I still have him on Facebook.
I mention my ex to people who have asked, I talk about our relationship and how it ended. We didn’t end on bad terms; I never wanted to end it on bad terms, so I tried so hard to explain that it really wasn’t him- it was me.
I never find it weird to bring up my ex to people who I’m dating, because he was a part of my life. He saw me go from a girl into a woman, he helped me through a few things and he was a good person. We just weren’t meant to be, and I think that’s perfectly fine. For me, talking about my ex has never been a no go area. If you ask me about my ex, and my relationship, then I’ll tell you.
However, it seems not everyone has this approach to their ex.
When I started dating after that ended, everyone had an ex. Someone had always come before you. And, I think the awkward part was, that what their ex had done sounded extremely similar to the way my ex and I had ended. Maybe I was the evil ex. Maybe I was fine discussing it because I was not the one who was, ultimately, left heartbroken.

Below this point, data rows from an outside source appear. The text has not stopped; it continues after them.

(* ===== verification/Webhook.v ===== *)
(** * [ChapaWebhookService] and its controller

    Models [src/modules/payments/service/chapa-webhook.service.ts] (settling a
    payment, approving a transfer) and
    [src/modules/payments/controller/chapa-webhook.controller.ts]. *)

From S2P Require Import Prelude Js Redis Cache Chapa Roles PayModel Payout.

Open Scope Z_scope.

Record SettleResult := {
  sr_status : PaymentStatus;
  sr_amount : string;
  sr_currency : string;
}.

Definition with_status (s : PaymentStatus) (p : Payment) : Payment := {|
  p_id := p_id p; p_status := s; p_victim := p_victim p; p_payer := p_payer p;
  p_isAnonymous := p_isAnonymous p; p_amount := p_amount p; p_currency := p_currency p;
  p_txRef := p_txRef p; p_chapaReference := p_chapaReference p; p_chapaFee := p_chapaFee p;
  p_failureReason := p_failureReason p; p_paidAt := p_paidAt p;
  p_createdAt := p_createdAt p; p_updatedAt := p_updatedAt p |}.

(** An update of a payment row; [updatedAt] follows the clock. *)
Definition upd_payment (s : PaymentStatus) (amount : Z) (ref : option string)
    (fee : option Z) (reason : option string) (paidAt : option Z) (t : Z) (p : Payment)
    : Payment := {|
  p_id := p_id p; p_status := s; p_victim := p_victim p; p_payer := p_payer p;
  p_isAnonymous := p_isAnonymous p; p_amount := amount; p_currency := p_currency p;
  p_txRef := p_txRef p; p_chapaReference := ref; p_chapaFee := fee;
  p_failureReason := reason; p_paidAt := paidAt;
  p_createdAt := p_createdAt p; p_updatedAt := t |}.

(** [data: { status, failureReason }] *)
Definition upd_failed (reason : string) (t : Z) (p : Payment) : Payment :=
  upd_payment FAILED (p_amount p) (p_chapaReference p) (p_chapaFee p) (Some reason)
    (p_paidAt p) t p.

(** [data: { status: REVIEW_REQUIRED, chapaReference, failureReason }] *)
Definition upd_review (ref : option string) (reason : string) (t : Z) (p : Payment)
    : Payment :=
  upd_payment REVIEW_REQUIRED (p_amount p) ref (p_chapaFee p) (Some reason) (p_paidAt p) t p.

(** [data: { status: PAID, amount, paidAt: new Date(), chapaReference, chapaFee,
    failureReason: null }] *)
Definition upd_paid (amount : Z) (ref : option string) (fee : option Z) (t : Z)
    (p : Payment) : Payment :=
  upd_payment PAID amount ref fee None (Some t) t p.

Definition add_raised (n : Z) (p : VictimProfile) : VictimProfile := {|
  vp_name := vp_name p; vp_involvesChild := vp_involvesChild p;
  vp_status := vp_status p; vp_isPublished := vp_isPublished p;
  vp_isVerified := vp_isVerified p; vp_isSafetyReviewed := vp_isSafetyReviewed p;
  vp_hasConsent := vp_hasConsent p; vp_isPrivacyReviewed := vp_isPrivacyReviewed p;
  vp_isAdminApproved := vp_isAdminApproved p; vp_deletedAt := vp_deletedAt p;
  vp_takedownAt := vp_takedownAt p; vp_legalHold := vp_legalHold p;
  vp_payoutsPaused := vp_payoutsPaused p; vp_donationsPaused := vp_donationsPaused p;
  vp_completedAt := vp_completedAt p; vp_fundingEndsAt := vp_fundingEndsAt p;
  vp_destination := vp_destination p; vp_createdBy := vp_createdBy p;
  vp_totalRaised := vp_totalRaised p + n |}.

(** [victimProfile.update({ data: { totalRaised: { increment } } })] *)
Definition profile_increment (v : string) (n : Z) (w : PayW) : outcome () * PayW :=
  match pw_profiles w !! v with
  | Some p => (Ok (), set_profiles (insert v (add_raised n p)) w)
  | None => (Err (PrismaKnown "P2025" []), w)
  end.

(** [TransferApprovalDto] *)
Record ApprovalDto := {
  ta_amount : string;
  ta_reference : string;
  ta_account_name : string;
  ta_account_number : string;
}.

(** [typeof v === 'string' && v.trim() ? v.trim() : null] *)
Definition str (v : option json) : option string :=
  match v with
  | Some (JStr s) => if truthy (trim s) then Some (trim s) else None
  | _ => None
  end.

(** [payload.k]: of [null] it is a TypeError, of what is not an object undefined. *)
Definition field {W} (k : string) (payload : json) : prog W (option json) :=
  match payload with
  | JNull => Throw (JsError "TypeError")
  | JObj kvs => mret (assoc k kvs)
  | _ => mret None
  end.

(** [disbursement.findUnique({ where: { reference }, include: { victimProfile } })] *)
Definition disbursement_with_profile (ref : string) (w : PayW)
    : option (Disbursement * VictimProfile) :=
  match find_row (λ d, bool_decide (d_reference d = ref)) (pw_disbursements w) with
  | Some d => (λ p, (d, p)) <$> pw_profiles w !! d_victim d
  | None => None
  end.

Definition settled_statuses : list PaymentStatus := [PAID; REFUNDED].
Definition open_disbursement : list DisbursementStatus := [DCREATED; DSUBMITTED].

Section webhook.
Context `{DecimalIO} (cfg : PayoutConfig) (ccfg : ChapaConfig) (keyPrefix : string).

Definition result_of (status : PaymentStatus) (amount : Z) (currency : string)
    : SettleResult :=
  {| sr_status := status; sr_amount := toFixed2 amount; sr_currency := currency |}.
Definition result (p : Payment) : SettleResult :=
  result_of (p_status p) (p_amount p) (p_currency p).

Definition auditPayment (action : string) (p : Payment) (diff : list (string * string))
    (success : bool) : prog PayW () :=
  emit (Audited {|
    ae_userId := None; ae_actorType := ActorSYSTEM; ae_action := action;
    ae_success := success;
    ae_severity := Some (if success then "INFO" else "WARNING");
    ae_entity := "Payment"; ae_entityId := Some (p_id p); ae_entityLabel := None;
    ae_diff := diff; ae_victim := Some (p_victim p) |}).

(** [new Prisma.Decimal(s)], which throws on text that is no number. *)
Definition decimal {W} (s : string) : prog W Z :=
  require (parseDecimal s) (JsError "DecimalError").

Definition mismatch_reason (p : Payment) (data : verify_data) : string :=
  "amount_mismatch expected=" +:+ toFixed2 (p_amount p) +:+ " got=" +:+ vd_amount data
    +:+ " " +:+ vd_currency data.

(** The transaction that records a paid payment; [false] when another caller
    already settled it. *)
Definition record_paid (p : Payment) (from : list PaymentStatus) (paidAmount : Z)
    (data : verify_data) : prog PayW bool :=
  fee ← match vd_charge data with
        | Some c => f ← decimal c; mret (Some f)
        | None => mret None
        end;
  count ← payment_updateMany (p_id p) from (upd_paid paidAmount (vd_reference data) fee);
  if count =? 0 then mret false else
  act_outcome (profile_increment (p_victim p) paidAmount) ;;
  mret true.

Definition settlePayment (txRef : string) (acceptAmountMismatch : bool)
    : prog PayW SettleResult :=
  found ← payment_by_txRef txRef;
  payment ← require found (NotFound "payment_not_found");
  if bool_decide (p_status payment ∈ settled_statuses) then mret (result payment) else
  if bool_decide (p_status payment = REVIEW_REQUIRED) && negb acceptAmountMismatch
  then mret (result payment) else
  data ← verify ccfg txRef;
  if bool_decide (vd_status data = "failed") then
    payment_updateMany (p_id payment) [PENDING] (upd_failed "chapa_reported_failed") ;;
    auditPayment "PAYMENT_FAILED" payment [] false ;;
    mret (result (with_status FAILED payment))
  else if negb (bool_decide (vd_status data = "success")) then mret (result payment) else
  let matches :=
    paidAmountMatches (vd_amount data) (vd_currency data) (p_amount payment)
      (p_currency payment) in
  if negb matches && negb acceptAmountMismatch then
    payment_updateMany (p_id payment) [PENDING]
      (upd_review (vd_reference data) (mismatch_reason payment data)) ;;
    auditPayment "PAYMENT_MISMATCH" payment
      [("expected", toFixed2 (p_amount payment)); ("got", vd_amount data);
       ("currency", vd_currency data)] false ;;
    mret (result (with_status REVIEW_REQUIRED payment))
  else
  paidAmount ← decimal (vd_amount data);
  if negb (bool_decide (toUpperCase (vd_currency data) = toUpperCase (p_currency payment)))
  then mret (result payment) else
  let from := if acceptAmountMismatch then [PENDING; REVIEW_REQUIRED] else [PENDING] in
  won ← transaction (record_paid payment from paidAmount data);
  if negb won then
    fresh ← payment_by_id (p_id payment);
    mret (result (default payment fresh))
  else
  invalidateVictimProfileEverywhere keyPrefix (p_victim payment) ;;
  auditPayment "PAYMENT_PAID" payment
    [("amount", toFixed2 paidAmount); ("chapaFee", default "null" (vd_charge data))] true ;;
  match p_payer payment with
  | Some u =>
      if truthy u then emit (Notified "notification.payment_verified" u (p_id payment))
      else mret ()
  | None => mret ()
  end ;;
  attempt (runForVictim cfg ccfg (p_victim payment) None) ;;
  mret (result_of PAID paidAmount (p_currency payment)).

(** *** [handleEvent] *)
Definition handleEvent (payload : json) : prog PayW () :=
  tx ← field "tx_ref" payload;
  match str tx with
  | Some txRef => settlePayment txRef false ;; mret ()
  | None =>
      r1 ← field "reference" payload;
      r2 ← field "transfer_reference" payload;
      match (match str r1 with Some r => Some r | None => str r2 end) with
      | Some ref => checkByReference cfg ccfg ref
      | None =>
          emit (Audited {|
            ae_userId := None; ae_actorType := ActorSYSTEM;
            ae_action := "PAYMENT_WEBHOOK_PAYLOAD_INVALID"; ae_success := false;
            ae_severity := None; ae_entity := "ProviderEvent"; ae_entityId := None;
            ae_entityLabel := None; ae_diff := []; ae_victim := None |})
      end
  end.

(** *** [approveTransfer]: the last gate before money leaves *)
Definition profile_closed (p : VictimProfile) : bool :=
  vp_payoutsPaused p || bool_decide (is_Some (vp_deletedAt p)) ||
  bool_decide (is_Some (vp_takedownAt p)) || vp_legalHold p.

(** The checks on the record, in the code's order. *)
Definition approval_record_ok (dto : ApprovalDto) (d : Disbursement) (p : VictimProfile)
    : bool :=
  let snap := d_snapshot d in
  bool_decide (d_status d ∈ open_disbursement) &&
  bool_decide (parseDecimal (ta_amount dto) = Some (d_amount d)) &&
  bool_decide (ds_accountNumber snap = ta_account_number dto) &&
  bool_decide (toLowerCase (trim (ds_accountHolder snap)) =
               toLowerCase (trim (ta_account_name dto))) &&
  negb (profile_closed p) &&
  match vp_destination p with
  | Some dest => pd_isVerified dest &&
      bool_decide (pd_accountNumber dest = ds_accountNumber snap)
  | None => false
  end.

Definition approveTransfer (dto : ApprovalDto) : prog PayW bool :=
  row ← gets (disbursement_with_profile (ta_reference dto));
  match row with
  | None => mret false
  | Some (d, p) =>
      if negb (approval_record_ok dto d p) then mret false else
      balance ← getBalance (d_victim d);
      let others := bal_sent balance + bal_onTheWay balance - d_amount d in
      mret (negb (bal_raised balance - others <? d_amount d))
  end.

(** *** The controller *)
Context (hmac : string → string → string) (parseJson : string → option json).

Definition events (rawBody : option string) (payloadSignature secretSignature : option string)
    : prog PayW () :=
  raw ← require rawBody (BadRequest "raw_body_missing");
  throw_if (negb (verifyWebhookSignature hmac ccfg raw payloadSignature secretSignature))
    (Unauthorized "invalid_signature") ;;
  payload ← require (parseJson raw) (BadRequest "invalid_json");
  handleEvent payload.

Definition approveTransfer_endpoint (body : ApprovalDto) (signature : option string)
    : prog PayW () :=
  throw_if (negb (verifyWebhookSignature hmac ccfg "" None signature))
    (BadRequest "transfer_rejected") ;;
  approved ← or_default (approveTransfer body) false;
  throw_if (negb approved) (BadRequest "transfer_rejected").
End webhook.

I was not the one who had been dumped, left, and forced to start again.
I’d had the control in my situation and I’d left the relationship feeling like I’d gained my control back. Mentally, I had broken up with him a few months before I decided to end it. It took me so long because I was finding it so hard to do it, but I had to do it.
Everyone had the ex who we were not to discuss, or the ex who they still watched from a distance. The one they always kept an eye on, the one who they just couldn’t forget. To me, this was a bit of a strange concept. Surely, they were the ex for a reason. Surely, you’d broken up with them for a valid reason.
People don’t just give up if there is something between them.
Honestly, I went on two dates where both men greatly discussed their ex at length. One of them was clearly still in love with his ex, and the other saw his ex’s friend on our one (and only) date, then panicked his ex would find out sometime down the line. I could not get away from the damn ex discussion. I didn’t mind finding out about the ex, I mean guuuuuuurl give me the tee any day, but don’t take an hour to explain how she turned out so horrible.
No one ever saw the ex the way I did. The ex seemed to have been some huge mistake, that had turned on them and ruined them. The ex was a painful memory. I just couldn’t grasp this concept. Someone who had meant so much to you at one point, could now be slammed by you at every turn. The ex was like a swear word. The ex was trash.
However, the ex shouldn’t be someone who we see as a mistake, because it takes years of your life away from you. If they were a mistake, did you waste 4 years on them? They may have taught you lessons, you may have realised what love really was not. You may have grown from a child to an adult with them. The ex should not be a taboo subject that we fear to discuss. Your past will always be who you were in years before, but it is not who you are today.
I had come to realise that there will always be an ex in your life, and an ex in everyones life. You don’t have to accept that person, but you can accept they were part of the past. They were the building blocks of someone else’s castle. They were a chapter that came to a close. The ex will always haunt us, but sometimes, they are a welcome ghost.
*This post generally covers the experience of an ex relationship, and will not relate to everyone. Abusive/manipulative or extremely toxic relationships aren’t included in this list.